旧家に生きる女たちの三代記。万葉に毛鞠に瞳子、この女たちは確かに強烈だが、その周りの人びとの個性や時代の変遷が物語を面白くしている。赤朽葉家という、製鉄業で財をなした家に奇妙な千里眼をもつ万葉が嫁入りしてから物語は始まる。万葉の孫たる瞳子の語りで始まる物語。未来が見える万葉の周りで巻き起こる事件や、時代によって業態を変えていく赤朽葉家の変化。女たちの衝撃的な人生は、読み応えあるが、周りの個性豊かな登場人物たちの存在によって、面白さが倍増している。壮大な物語であり、現実感はない。が、赤朽葉家の奇妙な家族たちの話には、自然と引き込まれてしまう。個性的な名前も、キャラクターに特別な印象を植え付けている。

■ストーリー

“辺境の人”に置き忘れられた幼子。この子は村の若夫婦に引き取られ、長じて製鉄業で財を成した旧家赤朽葉家に望まれ輿入れし、赤朽葉家の“千里眼奥様”と呼ばれることになる。これが、わたしの祖母である赤朽葉万葉だ。―千里眼の祖母、漫画家の母、そして何者でもないわたし。旧家に生きる三代の女たち、そして彼女たちを取り巻く一族の姿を鮮やかに描き上げた稀代の雄編。

■感想
物語すべての根本は、万葉の存在にある。千里眼であらゆる人の未来が見えてしまう。そんな万葉を主人公に第一部は進んでいくのだが、周りのキャラのインパクトがすさまじい。玉の輿で赤朽葉家へ嫁いだ万葉の周りで起こる奇妙な出来事。製鉄業の変化や、生まれてくる子どもたちまで、この独特な個性というのは衝撃的だ。時代がうつり変わっても、赤朽葉家という巨大な家に住む万葉の目から見た世界というのは、あまり変化がない。万葉という特殊な存在が、物語を一筋縄ではいかないピリリとした刺激を常に与えている。

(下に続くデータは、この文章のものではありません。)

Definition as_double (v : value) : result Q :=
  match v with
  | VNum q => Ok q
  | VInt z => Ok (inject_Z z)
  | _ => Raise (DbError "Conversion Error: DOUBLE")
  end.

(** [SELECT * FROM stage] as rows of [ohlcv]: columns are matched by
    position, ten of them, and each value must fit its column. The volume
    is taken to be an int64 column, as yfinance gives it: the model neither
    rounds a DOUBLE into BIGINT nor checks the 64-bit range. *)
Definition cast_row (vs : list value) : result Row :=
  match vs with
  | [VTs t; o; h; l; c; VInt v; VStr s; e8; e21; e50] =>
      o' <- as_double o ;; h' <- as_double h ;; l' <- as_double l ;;
      c' <- as_double c ;; e8' <- as_double e8 ;; e21' <- as_double e21 ;;
      e50' <- as_double e50 ;;
      Ok (mkRow t o' h' l' c' v s e8' e21' e50')
  | _ => Raise (DbError "Conversion Error")
  end.

Definition nth_row (df : DataFrame) (i : nat) : list value :=
  map (fun c => nth i (snd c) (VInt 0)) (columns df).

Fixpoint cast_rows (rows : list (list value)) : result (list Row) :=
  match rows with
  | [] => Ok []
  | vs :: rest => r <- cast_row vs ;; rs <- cast_rows rest ;; Ok (r :: rs)
  end.

Definition stage_rows (stage : DataFrame) : result (list Row) :=
  if negb (List.length (columns stage) =? 10)%nat
  then Raise (DbError "Binder Error: table ohlcv has 10 columns")
  else cast_rows (map (nth_row stage) (seq 0 (nrows stage))).

(** Statements run in auto-commit mode: what was executed before an
    exception stays in the file. *)
Definition upsert_duckdb (flt : fault) (db : Db) (df : DataFrame) : result unit * Db :=
  match step flt 0 with                            (* duckdb.connect *)
  | Raise e => (Raise e, db)
  | Ok _ =>
  match step flt 1 with                            (* CREATE TABLE IF NOT EXISTS *)
  | Raise e => (Raise e, db)
  | Ok _ =>
  let table := table_of db in
  match step flt 2 with                            (* CREATE TEMP TABLE stage *)
  | Raise e => (Raise e, Some table)
  | Ok _ =>
  let stage := df in
  match (_ <- step flt 3 ;;                        (* DELETE ... USING stage *)
         syms <- stage_column "symbol" stage ;;
         dts <- stage_column "dt" stage ;;
         stage_keys syms dts) with
  | Raise e => (Raise e, Some table)
  | Ok keys =>
  let table := delete_using keys table in
  match (_ <- step flt 4 ;; stage_rows stage) with (* INSERT INTO ohlcv *)
  | Raise e => (Raise e, Some table)
  | Ok rows => (Ok tt, Some (table ++ rows)%list)
  end end end end end.

(** The frame whose rows are the given bars: what [add_emas] yields for a
    well-typed fetch. *)
Definition frame_of_rows (rows : list Row) : DataFrame :=
  mkDf (List.length rows)
    [ ("dt", map (fun r => VTs (dt r)) rows);
      ("open", map (fun r => VNum (open r)) rows);
      ("high", map (fun r => VNum (high r)) rows);
      ("low", map (fun r => VNum (low r)) rows);
      ("close", map (fun r => VNum (close r)) rows);
      ("volume", map (fun r => VInt (volume r)) rows);
      ("symbol", map (fun r => VStr (symbol r)) rows);
      ("ema8", map (fun r => VNum (ema8 r)) rows);
      ("ema21", map (fun r => VNum (ema21 r)) rows);
      ("ema50", map (fun r => VNum (ema50 r)) rows) ].

(** *** The run *)

Inductive event : Type :=
| FetchFailed (sym : string) (e : exn)         (* [error] fetching *)
| NoData (sym : string)                        (* [warn] no data, skipping *)
| Connecting (sym : string)                    (* [duckdb] connecting *)
| Upserted (sym : string) (n : nat)            (* [ok] upserted n rows *)
| UpsertFailed (sym : string) (e : exn).       (* [error] upserting *)

Definition event_symbol (ev : event) : string :=
  match ev with
  | FetchFailed s _ | NoData s | Connecting s | Upserted s _ | UpsertFailed s _ => s
  end.

(** The line that closes a ticker's turn, as opposed to a progress line. *)
Definition is_outcome (ev : event) : bool :=
  match ev with
  | Connecting _ => false
  | _ => true
  end.

(** The tickers whose turn was closed, in order. *)
Definition handled (log : list event) : list string :=
  map event_symbol (filter is_outcome log).

Section Main.

(** The outside world: what [yf.download] answers for a ticker, and where
    DuckDB fails, if it does, during that ticker's upsert. *)
Variable download : string -> result (option RawFrame).
Variable db_fault : string -> fault.

(** What a logged event says about the fetch of its ticker. *)
Definition agrees (ev : event) : Prop :=
  match ev with
  | FetchFailed s e => fetch (download s) s = Raise e
  | NoData s => exists d, fetch (download s) s = Ok d /\ df_empty d = true
  | Connecting s | Upserted s _ | UpsertFailed s _ =>
      exists d, fetch (download s) s = Ok d /\ df_empty d = false
  end.

(** One turn of the loop of [main]. An exception of [add_emas] is not
    inside a [try]: it ends the run. *)
Definition main_body (sym : string) (st : Db * list event)
  : result (Db * list event) :=
  let '(db, log) := st in
  match fetch (download sym) sym with
  | Raise e => Ok (db, (log ++ [FetchFailed sym e])%list)
  | Ok d =>
      if df_empty d then Ok (db, (log ++ [NoData sym])%list)
      else
        d <- add_emas d EMA_WINDOWS ;;
        match upsert_duckdb (db_fault sym) db d with
        | (Ok _, db') => Ok (db', (log ++ [Connecting sym; Upserted sym (nrows d)])%list)
        | (Raise e, db') => Ok (db', (log ++ [Connecting sym; UpsertFailed sym e])%list)
        end
  end.

Fixpoint main_loop (tickers : list string) (st : Db * list event)
  : result (Db * list event) :=
  match tickers with
  | [] => Ok st
  | sym :: rest => st' <- main_body sym st ;; main_loop rest st'
  end.

Definition main (TICKERS : list string) (db : Db) : result (Db * list event) :=
  main_loop TICKERS (db, []).

End Main.

End Refresh.

(** ** dateutil's relativedelta, as far as [_load] uses it *)

Module Cal.

Record relativedelta : Type := mkRd {
  years : Z;
  months : Z
}.

(** [relativedelta(years=n)] *)
Definition of_years (n : Z) : relativedelta := mkRd n 0.

(** [relativedelta(months=n)]: the constructor carries whole years over
    ([_fix]), keeping the sign. *)
Definition of_months (n : Z) : relativedelta :=
  if 11 <? Z.abs n then
    let s := Z.sgn n in
    mkRd (((n * s) / 12) * s) (((n * s) mod 12) * s)
  else mkRd 0 n.

Definition neg (rd : relativedelta) : relativedelta :=
  mkRd (- years rd) (- months rd).

Definition is_leap (y : Z) : bool :=
  ((y mod 4 =? 0) && negb (y mod 100 =? 0)) || (y mod 400 =? 0).

(** [calendar.monthrange(y, m)[1]] *)
Definition days_in_month (y m : Z) : Z :=
  if m =? 2 then (if is_leap y then 29 else 28)
  else if (m =? 4) || (m =? 6) || (m =? 9) || (m =? 11) then 30
  else 31.

Definition MINYEAR : Z := 1.
Definition MAXYEAR : Z := 9999.

(** [t + rd]: years and months are added to the calendar fields, the day is
    cut to the length of the month reached, the time of day is kept. The
    model covers the years [MINYEAR..MAXYEAR] of [datetime]: a result
    outside them is given as a ValueError, which stands for whatever a
    pandas Timestamp does there (it may still answer, or raise an
    OverflowError for a count beyond a C long). *)
Definition add (t : Timestamp) (rd : relativedelta) : result Timestamp :=
  let year := ts_year t + years rd in
  let month := ts_month t + months rd in
  let '(year, month) :=
    if months rd =? 0 then (year, ts_month t)
    else if 12 <? month then (year + 1, month - 12)
    else if month <? 1 then (year - 1, month + 12)
    else (year, month) in
  if (year <? MINYEAR) || (MAXYEAR <? year)
  then Raise (ValueError "year is out of range")
  else
    let day := Z.min (days_in_month year month) (ts_day t) in
    Ok (mkTs year month day (ts_tod t)).

(** [t - rd] is [(-rd) + t]. *)
Definition sub (t : Timestamp) (rd : relativedelta) : result Timestamp :=
  add t (neg rd).

End Cal.

(** ** api/main.py *)

Module RowOrder <: TotalLeBool.
Definition t : Type := Row.
Definition leb (a b : Row) : bool := ts_leb (dt a) (dt b).
Lemma ts_leb_total (a b : Timestamp) : ts_leb a b = true \/ ts_leb b a = true.
Proof.
  unfold ts_leb.
  destruct (Z.eqb_spec (ts_year a) (ts_year b)) as [Hy|Hy];
  destruct (Z.eqb_spec (ts_year b) (ts_year a)) as [Hy'|Hy']; try lia;
  destruct (Z.eqb_spec (ts_month a) (ts_month b)) as [Hm|Hm];
  destruct (Z.eqb_spec (ts_month b) (ts_month a)) as [Hm'|Hm']; try lia;
  destruct (Z.eqb_spec (ts_day a) (ts_day b)) as [Hd|Hd];
  destruct (Z.eqb_spec (ts_day b) (ts_day a)) as [Hd'|Hd']; try lia.
Qed.
Lemma leb_total (a b : Row) : leb a b = true \/ leb b a = true.
Proof. apply ts_leb_total. Qed.
End RowOrder.

(** [ORDER BY dt], as a stable sort. *)
Module RowSort := Sort RowOrder.

Module Api.

Inductive unit_of_time : Type := Mo | Yr.

Inductive db_access : Type :=
| Connect
| Select (sym : string).

(** [require_key]: [API_KEY] is [os.getenv("API_KEY")], the header is
    absent or a string. *)
Definition truthy (k : option string) : bool :=
  match k with
  | Some s => negb (String.eqb s "")
  | None => false
  end.

Definition opt_eqb (a b : option string) : bool :=
  match a, b with
  | Some x, Some y => String.eqb x y
  | None, None => true
  | _, _ => false
  end.

Definition require_key (API_KEY x_api_key : option string) : result unit :=
  if truthy API_KEY && negb (opt_eqb x_api_key API_KEY)
  then Raise (HTTPException 401 "Unauthorized")
  else Ok tt.

(** [period or default] *)
Definition or_else (period : option string) (default : string) : string :=
  match period with
  | Some p => if String.eqb p "" then default else p
  | None => default
  end.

万葉の娘である毛鞠が第二部の主役となる。手のつけられない不良娘が、ひょんなことから売れっ子少女マンガ家となる。ここでも、毛鞠の奇想天外な行動や、周りにいる特殊なキャラクターたちに圧倒されてしまう。不良少女の頂点へと上りつめたかと思うと、まったく畑違いなことをやってしまう。赤朽葉家という呪縛からもっとも離れた場所にいるような存在だ。そのかわり、兄弟たちが赤朽葉家らしく、普通ではない性格をもっていたりもする。正直、この家族はどうなのかと思うが、よくわからない説得力があるのは確かだ。

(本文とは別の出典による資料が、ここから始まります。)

(** * Direct-messaging controller: conversations, messages, pagination

    A shallow embedding of [src/controllers/messages.js] and of the part of
    the document store it drives, followed by the properties of the
    conversation life cycle, the pagination engine and the notification
    fan-out.

    Conventions of the embedding:
    - an [async] function is a computation in the monad [M]: it reads and
      writes the durable store ([World]) and either returns a value or
      throws; a write made before a throw stays in the store;
    - an optional field of a [params] object is an [option]: [None] is
      [undefined]; the truthiness tests of the source ([if (x)]) are
      [truthy_string] and [truthy_number], and a pattern match on an
      optional identity;
    - identities are [ObjectId]s, numbers are integers ([Z]);
    - a string is the sequence of the bytes of its UTF-8 encoding, as a
      string literal of this file is;
    - collections are lists of documents in insertion order (the natural
      order [findOne] and an unsorted cursor follow). *)

From Stdlib Require Import Ascii String ZArith.
From stdpp Require Import base decidable option list gmap strings sorting.

(* ===================================================================== *)
(** ** Identities, enums, errors *)
(* ===================================================================== *)

(** A 12-byte store identity, as a number. *)
Definition ObjectId : Type := N.

#[global] Instance ObjectId_eq_dec : EqDecision ObjectId := N.eq_dec.

(** [configs/enums.js] is referenced by the controller; its members are the
    ones destructured at the top of the file. *)
Inductive ConversationStatus := PENDING | ACCEPTED | REJECTED.
Inductive MessageStatus := SENT | READ.
Inductive NotificationType := NEW_MESSAGE.

#[global] Instance ConversationStatus_eq_dec : EqDecision ConversationStatus.
Proof. solve_decision. Defined.
#[global] Instance MessageStatus_eq_dec : EqDecision MessageStatus.
Proof. solve_decision. Defined.

(** What a rejected promise carries. [Error] is the controller's own
    [throw new Error("<message>|||<code>")]; [TypeError] is a property read
    on [null]/[undefined]; [MongoServerError] is the store refusing a
    pipeline stage; [TransportError] is whatever a collaborator rejects
    with. *)
Inductive Exn :=
| Error (message : string)
| TypeError (message : string)
| MongoServerError (message : string)
| TransportError (message : string).

#[global] Instance Exn_eq_dec : EqDecision Exn.
Proof. solve_decision. Defined.

(** The spec's error taxonomy. *)
Inductive ErrorKind := InvalidArgument | NotFound | ConversationBlocked | Unclassified.

#[global] Instance ErrorKind_eq_dec : EqDecision ErrorKind.
Proof. solve_decision. Defined.

(** The text after the last ["|||"] of a message: the status code the HTTP
    layer splits off. *)
Fixpoint statusCode (message : string) : option string :=
  match message with
  | EmptyString => None
  | String c rest =>
      match statusCode rest with
      | Some code => Some code
      | None =>
          match message with
          | String "|"%char (String "|"%char (String "|"%char code)) => Some code
          | _ => None
          end
      end
  end.

(** Modelled from the spec: the taxonomy of section 7 over the controller's
    string-encoded errors. A send refused because the conversation was
    rejected is [ConversationBlocked]; otherwise code 404 is [NotFound] and
    code 400 is [InvalidArgument]. *)
Definition kind (e : Exn) : ErrorKind :=
  match e with
  | Error message =>
      if bool_decide (message = "Conversation request rejected!|||400") then ConversationBlocked
      else if bool_decide (statusCode message = Some "404") then NotFound
      else if bool_decide (statusCode message = Some "400") then InvalidArgument
      else Unclassified
  | _ => Unclassified
  end.

(* ===================================================================== *)
(** ** Documents *)
(* ===================================================================== *)

(** An uploaded file object as the upload middleware hands it over. *)
Record File := mkFile {
  path : option string;
  filename : option string;
  mimetype : option string;
}.

(** A stored attachment sub-document [{ path, type }]. *)
Record Attachment := mkAttachment {
  a_path : option string;
  a_type : option string;
}.

Record Message := mkMessage {
  m_id : ObjectId;
  m_userFrom : option ObjectId;
  m_userTo : option ObjectId;
  m_conversation : option ObjectId;
  m_text : option string;
  m_attachments : option (list Attachment);
  m_status : MessageStatus;
  m_createdAt : Z;
}.

Record Conversation := mkConversation {
  c_id : ObjectId;
  c_userFrom : ObjectId;
  c_userTo : ObjectId;
  c_status : ConversationStatus;
  c_lastMessage : option ObjectId;
}.

Record Fcm := mkFcm { token : string }.

Record User := mkUser {
  u_id : ObjectId;
  u_name : string;
  u_image : option string;
  u_fcms : list Fcm;
}.

#[global] Instance File_eq_dec : EqDecision File.
Proof. solve_decision. Defined.
#[global] Instance Attachment_eq_dec : EqDecision Attachment.
Proof. solve_decision. Defined.
#[global] Instance Message_eq_dec : EqDecision Message.
Proof. solve_decision. Defined.
#[global] Instance Conversation_eq_dec : EqDecision Conversation.
Proof. solve_decision. Defined.

(** In-place field assignments on a loaded conversation document. *)
Definition set_status (s : ConversationStatus) (c : Conversation) : Conversation :=
  mkConversation (c_id c) (c_userFrom c) (c_userTo c) s (c_lastMessage c).
Definition set_lastMessage (m : ObjectId) (c : Conversation) : Conversation :=
  mkConversation (c_id c) (c_userFrom c) (c_userTo c) (c_status c) (Some m).

(** Values a plain JavaScript object handed to the message model can hold. *)
Inductive JsValue :=
| JNull
| JObjectId (o : ObjectId)
| JString (s : string)
| JAttachments (l : list Attachment).

(** A plain object: a finite map from property names to values. A name
    that was never assigned is absent from the map. *)
Abbreviation JsObject := (gmap string JsValue).

(** [Array.prototype.push] on the array held by a property. *)
Definition push (a : Attachment) (v : JsValue) : JsValue :=
  match v with
  | JAttachments l => JAttachments (l ++ [a])
  | _ => v
  end.

(* ===================================================================== *)
(** ** Collaborators *)
(* ===================================================================== *)

Record EmitArgs := mkEmitArgs {
  emit_to : string;
  emit_event : string;
  emit_data : Message;
}.

Record NotificationObj := mkNotificationObj {
  n_user : option ObjectId;
  n_message : ObjectId;
  n_messenger : option ObjectId;
  n_type : NotificationType;
}.

Record NotifyArgs := mkNotifyArgs {
  notify_fcms : list string;
  notify_title : string;
  notify_body : string;
  notify_data_type : NotificationType;
}.

(** A call handed to a collaborator, recorded when it is attempted. *)
Inductive Effect :=
| Emitted (args : EmitArgs)
| NotificationAdded (obj : NotificationObj)
| Notified (args : NotifyArgs).

(** The three transports of the fan-out. Each answers a call with [None]
    (the awaited promise resolves) or with the exception it rejects with. *)
Class Transports := {
  emitEvent : EmitArgs → option Exn;
  addNotification : NotificationObj → option Exn;
  notify : NotifyArgs → option Exn;
}.

(** The store's regular-expression engine, as [$regex] with [$options: "i"]
    uses it: [regex_i pattern subject]. *)
Class RegexEngine := { regex_i : string → string → bool }.

(* ===================================================================== *)
(** ** The store and the monad of asynchronous operations *)
(* ===================================================================== *)

Record World := mkWorld {
  messages : list Message;
  conversations : list Conversation;
  users : list User;
  nextId : ObjectId;
  clock : Z;
  outbox : list Effect;
}.

Inductive Outcome (A : Type) :=
| Returned (a : A)
| Thrown (e : Exn).
Arguments Returned {A} a.
Arguments Thrown {A} e.

Definition M (A : Type) : Type := World → Outcome A * World.

#[global] Instance M_ret : MRet M := λ A a w, (Returned a, w).
#[global] Instance M_bind : MBind M := λ A B f m w,
  match m w with
  | (Returned a, w') => f a w'
  | (Thrown e, w') => (Thrown e, w')
  end.

Definition throw {A} (e : Exn) : M A := λ w, (Thrown e, w).
Definition gets {A} (f : World → A) : M A := λ w, (Returned (f w), w).
Definition modify (f : World → World) : M unit := λ w, (Returned tt, f w).

Definition with_messages (f : list Message → list Message) (w : World) : World :=
  mkWorld (f (messages w)) (conversations w) (users w) (nextId w) (clock w) (outbox w).
Definition with_conversations (f : list Conversation → list Conversation) (w : World) : World :=
  mkWorld (messages w) (f (conversations w)) (users w) (nextId w) (clock w) (outbox w).
Definition with_nextId (f : ObjectId → ObjectId) (w : World) : World :=
  mkWorld (messages w) (conversations w) (users w) (f (nextId w)) (clock w) (outbox w).
Definition with_outbox (f : list Effect → list Effect) (w : World) : World :=
  mkWorld (messages w) (conversations w) (users w) (nextId w) (clock w) (f (outbox w)).

(** Awaiting a collaborator: the call is recorded, then its answer decides
    whether the [await] returns or throws. *)
Definition await (eff : Effect) (answer : option Exn) : M unit :=
  modify (with_outbox (λ o, o ++ [eff])) ;;
  match answer with
  | None => mret tt
  | Some e => throw e
  end.

(* ===================================================================== *)
(** ** Query filters and model operations *)
(* ===================================================================== *)

(** A query document, as the predicate it denotes on the documents of a
    collection: [{}], [{ field: v }], [{ $and: [...] }], [{ $or: [...] }]. *)
Definition Filter (D : Type) : Type := D → bool.

Definition q_all {D} : Filter D := λ _, true.
Definition q_eq {D V} `{EqDecision V} (field : D → V) (v : V) : Filter D :=
  λ d, bool_decide (field d = v).
Definition q_and {D} (qs : list (Filter D)) : Filter D := λ d, forallb (λ q, q d) qs.
Definition q_or {D} (qs : list (Filter D)) : Filter D := λ d, existsb (λ q, q d) qs.

(** [ObjectId.prototype.equals]. *)
Definition equals (a b : ObjectId) : bool := bool_decide (a = b).

(** [conversationsModel.findOne(query)]: the first match in natural order. *)
Definition conversationsModel_findOne (query : Filter Conversation) : M (option Conversation) :=
  gets (λ w, find query (conversations w)).

(** Modelled from the spec: the conversation schema (the model files are
    not part of the controller). A created conversation gets a fresh
    identity, status [PENDING] by default and no last message. *)
Definition conversationsModel_create (userTo userFrom : ObjectId) : M Conversation :=
  λ w,
    let c := mkConversation (nextId w) userFrom userTo PENDING None in
    (Returned c, with_nextId N.succ (with_conversations (λ l, l ++ [c]) w)).

(** [document.save()] on a loaded conversation: the stored document with
    that identity takes the document's current fields. *)
Definition replace_by_id (c : Conversation) (l : list Conversation) : list Conversation :=
  (λ d, if bool_decide (c_id d = c_id c) then c else d) <$> l.

Definition save (c : Conversation) : M unit :=
  modify (with_conversations (replace_by_id c)).

Definition as_ObjectId (v : JsValue) : option ObjectId :=
  match v with JObjectId o => Some o | _ => None end.
Definition as_String (v : JsValue) : option string :=
  match v with JString s => Some s | _ => None end.
Definition as_Attachments (v : JsValue) : option (list Attachment) :=
  match v with JAttachments l => Some l | _ => None end.

(** Modelled from the spec: the message schema. A created message gets a
    fresh identity, the fields present in the object, status [SENT] by
    default and the creation timestamp. *)
Definition messagesModel_create (obj : JsObject) : M Message :=
  λ w,
    let m := mkMessage (nextId w)
               (obj !! "userFrom" ≫= as_ObjectId)
               (obj !! "userTo" ≫= as_ObjectId)
               (obj !! "conversation" ≫= as_ObjectId)
               (obj !! "text" ≫= as_String)
               (obj !! "attachments" ≫= as_Attachments)
               SENT (clock w) in
    (Returned m, with_nextId N.succ (with_messages (λ l, l ++ [m]) w)).

(** [messagesModel.findByIdAndDelete(id)]: removes the document with that
    identity and returns it, or returns [null]. *)
Definition messagesModel_findByIdAndDelete (id : ObjectId) : M (option Message) :=
  λ w,
    match list_find (λ m, m_id m = id) (messages w) with
    | Some (i, m) => (Returned (Some m), with_messages (delete i) w)
    | None => (Returned None, w)
    end.

(** [usersModel.findById(id).select("fcms")]. *)
Definition usersModel_findById (id : option ObjectId) : M (option User) :=
  gets (λ w, find (λ u, bool_decide (Some (u_id u) = id)) (users w)).

(* ===================================================================== *)
(** ** Aggregation stages *)
(* ===================================================================== *)

(** [{ $match: query }]. *)
Definition stage_match {D} (query : Filter D) (docs : list D) : list D :=
  filter (λ d, query d) docs.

最後には毛鞠の娘である瞳子の物語となる。基本的に母親と祖母の思い出になるのだが、瞳子も一筋縄ではいかない。万葉や毛鞠に比べると、インパクトがないようだが、赤朽葉家すべての秘密を探るような、そんな行動をとりはじめる。現代に近づくにつれて、赤朽葉家独特の色というのは薄まってくる。製鉄業が業態を変え、赤朽葉家自体も衰退の一途をたどる。壮大な物語をしめくくるのにふさわしい、強烈なまとめの物語となっている。女たちの激動の人生。周りの個性的なキャラクターの魅力によって、女たちの魅力が倍増している。

普通の人では考えつかないような物語だ。